Um dos pontos mais enfatizados na masterclass foi que a testosterona isolada não resolve disfunções sexuais complexas. A abordagem precisa ser biopsicossocial, envolvendo aspectos emocionais, relacionais e comportamentais. Intervenções como psicoterapia sexual, exercícios de erotização, mindfulness, fisioterapia pélvica, melhora da qualidade do sono, prática de atividade física e fortalecimento da autoestima são fundamentais para o sucesso terapêutico.

As especialistas por trás da Masterclass

As coordenadoras da masterclass são referências nacionais na área:

  • Dra.

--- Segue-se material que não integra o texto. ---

(* ===== verification/_CoqProject ===== *)
-Q . S2P
Prelude.v
Committee.v
Block.v
Dag.v
StakeAggregator.v
ThresholdClock.v
Commit.v
BlockVerifier.v
Store.v
TypedStore.v
RocksStore.v
RocksFacts.v
DagState.v
DagStateFacts.v
Recovery.v
BlockManager.v
BlockManagerFacts.v
RejectedBlocks.v
DagReader.v
BaseCommitter.v
Votes.v
Decisions.v
UniversalCommitter.v
Pipeline.v
Agreement.v
Sequence.v
Linearizer.v
Linearization.v
TotalOrder.v
TransactionConsumer.v
LeaderScoring.v
LeaderScoringFacts.v
LeaderSchedule.v
LeaderScheduleFacts.v
Slots.v
Periods.v
History.v
CommitObserver.v
CacheFacts.v
Core.v
CoreInvariant.v
CoreCommit.v
CoreRun.v
AuthorityNode.v
NetworkRun.v
CoreThread.v
LeaderTimeout.v
Subscriber.v
CommitVotes.v
CommitSyncer.v
CommitSyncerFacts.v
AuthorityService.v
AuthorityServiceFacts.v
Broadcaster.v
Synchronizer.v
SynchronizerFacts.v
ServiceNetwork.v
Fixtures.v
Counterexamples.v
Checks.v
Witnesses.v
ScheduleWitnesses.v
Network.v
CoreWitnesses.v
NetworkWitnesses.v
SyncWitnesses.v
RocksWitnesses.v
SyncCounterexamples.v
(** The two thresholds complement each other: q + v = total + 1. *)
Lemma thresholds_complement c :
  committee_wf c →
  quorum_threshold c + validity_threshold c = total_stake c + 1 ∧
  2 * validity_threshold c ≤ quorum_threshold c + 1.
Proof.
  intros Hc. rewrite (wf_quorum _ Hc), (wf_validity _ Hc).
  set (t := total_stake c). pose proof (N.div_mod t 3 ltac:(lia)) as Ht.
  pose proof (N.mod_lt t 3 ltac:(lia)) as Hm.
  set (k := t / 3) in *. set (m := t mod 3) in *. clearbody k m.
  assert (m = 0 ∨ m = 1 ∨ m = 2) as Hcase by lia.
  destruct Hcase as [->|[->| ->]].
  - replace (2 * t) with (2 * k * 3) by lia. replace (t + 2) with (2 + k * 3) by lia.
    rewrite N.div_mul, N.div_add by lia. change (2 / 3) with 0. lia.
  - replace (2 * t) with (2 + 2 * k * 3) by lia. replace (t + 2) with (0 + (k + 1) * 3) by lia.
    rewrite !N.div_add by lia. change (2 / 3) with 0. change (0 / 3) with 0. lia.
  - replace (2 * t) with (1 + (2 * k + 1) * 3) by lia.
    replace (t + 2) with (1 + (k + 1) * 3) by lia.
    rewrite !N.div_add by lia. change (1 / 3) with 0. lia.
Qed.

Aline Camacho Ambrósio – Ginecologista e obstetra pela UNIFESP, doutora em Ciências, com especialização em Sexualidade Humana pela USP. Possui ampla experiência em terapia sexual e educação médica.
  • Dra. Carolina Ambrogini – Ginecologista e obstetra pela UNIFESP, mestre em Ciências e especialista em Sexualidade Humana. Coordenadora do Projeto Afrodite no Laboratório de Sexualidade Feminina da UNIFESP.

Pós-Graduação Lato Sensu em Sexualidade Humana – Cetrus

A Pós-Graduação Lato Sensu em Sexualidade Humana do Cetrus, é um curso inovador que combina teoria e prática, abordando os aspectos biológicos, psicológicos e sociais da sexualidade.

Com duração de 11 meses e encontros mensais, o programa oferece:

  • Módulos teóricos e práticos, incluindo simulações com atores.
  • Aulas presenciais e EAD síncrono.
  • Formação de profissionais aptos a atender de forma integral a saúde sexual de seus pacientes.

Assista à Masterclass completa

Quer se aprofundar nesse tema e ouvir diretamente das especialistas todas as orientações práticas sobre a terapia androgênica em mulheres? Assista à masterclass completa.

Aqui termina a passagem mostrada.